I, for one, am loving the theme of this year’s Cybersecurity Awareness Month, which is See Yourself in Cyber. Because I am in the unique position of being able to invite cybersecurity professionals to join me as guests and speakers in the RSAC 365 Cybersecurity Learning Program, I’m conscious of trying to see everyone in this industry. As such, I spend a lot of time reading and listening to podcasts, which is how I discovered the Cyber.RAR podcast hosted by students of the Harvard Kennedy School.
This week’s podcast, “Are Turtles War Machines? AI-Enabled Cybersecurity Has an Answer,” asked whether AI technologies can actually improve the response and resilience of a system. It was a great debate about pattern recognition and the ability to trust the machine learning process. Given the growth of AI tech implementation in cybersecurity, it’s important to have these kinds of conversations about where the technology currently is, its ideal use state, and how to get there.

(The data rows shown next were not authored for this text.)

Lemma PrintColorEncoded_encode color segment cs :
  coloured (PrintColorEncoded_loop color segment (color_encode color cs)) =
  map (pair color) (rev segment) ++ cs.
Proof.
  revert color segment; induction cs as [|[color' c] cs IH]; intros color segment;
    cbn [color_encode]; [by simpl; rewrite !app_nil_r|].
  assert (Hc : forall seg, coloured (PrintColorEncoded_loop color' seg
      ((if decide (c = "@"%char) then str "@@" else [c]) ++ color_encode color' cs)) =
      map (pair color') (rev seg) ++ (color', c) :: cs).
  { intros seg. destruct (decide (c = "@"%char)) as [->|Hn].
    - rewrite loop_at. unfold coloured in *. cbn [flat_map map]. by rewrite IH.
    - cbn [app]. rewrite loop_plain, IH by done. simpl. by rewrite map_app, <- app_assoc. }
  destruct (decide (color' = color)) as [->|Hn]; [apply Hc|].
  cbn [app]. rewrite loop_color. unfold coloured in *. cbn [flat_map]. by rewrite Hc.
Qed.

(** *** Deciding whether an argument is recognised *)

Definition no_state : CmdState := mkCmdState (initial_flags (fun _ => None)) false [].

#[export] Instance recognised_dec arg : Decision (recognised arg).
Proof.
  destruct (parse_first parse_order arg no_state) as [b st] eqn:E.
  destruct (ParseFlag_string (Some arg) (Flag.string_name Flag.flagfile)) as [v|] eqn:Ev.
  - left. apply ParseFlag_flagfile in Ev as ->. exists (Flag.S Flag.flagfile).
    eexists. split; [by left|]. apply (denotes_string Flag.flagfile).
  - destruct b; [left|right].
    + destruct (parse_first_spec parse_order arg no_state) as
        [(f & g & Hf & D & _)|(_ & st' & H & _)]; [|congruence].
      exists f, g. split; [by right|done].
    + intros (f & g & [->|Hf]%elem_of_cons & D).
      * inversion D as [| | |f' v Ed]; subst. change (Flag.string_name Flag.flagfile) with (str "flagfile") in *.
        by rewrite (proj2 (ParseFlag_flagfile _ _) eq_refl) in Ev.
      * destruct (parse_first_spec parse_order arg no_state) as
          [(f' & g' & _ & _ & H)|(Hno & _)]; [congruence | by eapply Hno].
Defined.

(** What asks for the help. *)
Definition asks_help (arg : text) : bool :=
  bool_decide (arg = str "--help") || HasGoogleTestFlagPrefix arg.

Lemma parse_args_spec read_file args st :
  files_readable read_file args ->
  exists st', parse_args read_file args st = Ok (filter (fun a => ~ recognised a) args, st') /\
    sets_flags read_file args (flags st) (flags st') /\
    (g_help_flag st' = true <-> g_help_flag st = true \/
       existsb asks_help (filter (fun a => ~ recognised a) args) = true \/
       exists arg, arg ∈ args /\ file_asks_help read_file arg).
Proof.
  revert st; induction args as [|arg args IH]; intros st Hread; cbn [parse_args].
  { exists st. split; [done|]. split; [constructor|]. split; [by left|].
    intros [?|[?|(a & Ha & _)]]; [done|done|]. by apply elem_of_nil in Ha. }
  destruct (parse_argument_spec read_file arg st) as
    [(Hr & st1 & -> & Hset & Hh)|(Hr & st1 & -> & Hfl & Hh)];
    [intros v Hv; apply Hread; set_solver|..]; rewrite bind_ok;
    (destruct (IH st1) as (st2 & -> & H1 & H2); [intros v Hv; apply Hread; set_solver|]);
    rewrite bind_ok; exists st2; setoid_rewrite elem_of_cons; rewrite H2.
  - rewrite filter_cons_False by naive_solver. split; [done|]. split; [by apply Hset|]. rewrite Hh.
    split; [intros [[?|?]|[?|(a & ? & ?)]]; eauto 6|intros [?|[?|(a & [->|?] & ?)]]; eauto].
  - rewrite filter_cons_True by done. cbn [existsb]. split; [done|]. split.
    { apply sets_other; [done|]. by rewrite <- Hfl. }
    assert (Hno : ~ file_asks_help read_file arg).
    { intros (path & c & l & -> & _). apply Hr. exists (Flag.S Flag.flagfile). eexists.
      split; [by left|]. apply (denotes_string Flag.flagfile). }
    rewrite Hh. unfold asks_help at 2. rewrite !orb_true_iff.
    split; [intros [[[?|?]|?]|[?|(a & ? & ?)]]; eauto 6|intros [?|[[[?|?]|?]|(a & [->|?] & ?)]]; eauto; done].
Qed.

(** ** Death tests (gtest-death-test.cc, gtest-internal-inl.h)

    The flag that tells a child process which death test it runs. *)

(** [ParseNaturalNumber] for an [int]; [strtoull] saturates with an error. *)
Definition ParseNaturalNumber (s : text) : option Z :=
  match s with
  | [] => None
  | c :: _ =>
      if negb (IsDigit c) then None
      else
        let '(parsed, end_) := digits_value 0 (c_str s) in
        let parse_success := bool_decide (end_ = []) && (parsed <? 2 ^ 64) in
        let result := to_int32 parsed in
        if parse_success && (result mod 2 ^ 64 =? parsed) then Some result else None
  end.

Record InternalRunDeathTestFlag : Type := mkInternalRunDeathTestFlag {
  flag_file : text; flag_line : Z; flag_index : Z; flag_write_fd : Z }.

(** A flag that cannot be read ends the process. *)
Definition ParseInternalRunDeathTestFlag (fl : Flags) : outcome (option InternalRunDeathTestFlag) :=
  let flag := strings fl Flag.internal_run_death_test in
  if bool_decide (flag = []) then Ok None
  else match SplitString flag "|" with
       | [file; line; index; write_fd] =>
           match ParseNaturalNumber line, ParseNaturalNumber index, ParseNaturalNumber write_fd with
           | Some line, Some index, Some write_fd =>
               Ok (Some (mkInternalRunDeathTestFlag file line index write_fd))
           | _, _, _ => Err ProcessExit
           end
       | _ => Err ProcessExit
       end.

(** Numbers from 2^64 - 2^31 on are taken for negative ones. *)
Lemma ParseNaturalNumber_negative : ParseNaturalNumber (str "18446744073709551615") = Some (-1).
Proof. vm_compute. reflexivity. Qed.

To learn more about AI Legal and Policy Considerations and Landmines to Avoid, check out this Top-Rated Session with Behnam Dayanim from RSA Conference 2022, or explore other content available in our Library.
Now let’s take a look at what else made cybersecurity headlines this week.
Sep. 23: Anonymous posted a message on one of its Twitter accounts, claiming the hacking group had leaked the personal data of more than 300,000 people believed to be Russian reservists.
Sep. 22: “CISA and the National Security Agency (NSA) have published a joint cybersecurity advisory about control system defense for operational technology (OT) and industrial control systems (ICSs).”
Sep. 21: Schools in the South Redford District of Detroit, Michigan, were closed, and district employees were warned not to use any devices issued by the district after a cyberattack on its systems.
Sep. 21: Courthouse News reported, “On the stand Wednesday in the criminal trial of his former boss, former Uber security chief Mat Henley described how his team found the two hackers who stole private user data in 2016.”
Sep. 21: A Florida teen involved with a nefarious SIM-swapping group is cooperating with the FBI after being kidnapped, beaten, and held for a $200,000 ransom.
Sep. 21: New research published by ESG suggests that security operations have become more difficult over the past two years.
Sep. 20: “A ‘limited number’ of American Airlines’ employees’ email accounts were compromised by an ‘unauthorized actor,’ who had potential access to a range of those employees’ personal data, the company said in a disclosure Sept. 16,” CyberScoop reported.
Sep. 20: Medtronic and the FDA issued a warning that some of the company’s insulin pump systems were vulnerable to cyberattacks.
Sep. 20: CNN reported, “Morgan Stanley was slapped with a $35 million fine from the Securities and Exchange Commission for extensive failures to safeguard personal identifying information on its clients.”
Sep. 19: SpaceNews reported, “The U.S. Space Operations Command is assigning cybersecurity and intelligence specialists to work side-by-side with satellite operators so they’re better prepared to protect U.S. systems from electronic and physical threats.”Sep. 18: Rockstar Games suffered a breach that resulted in hackers gaining access to gameplay videos and source code in Grand Theft Auto 6.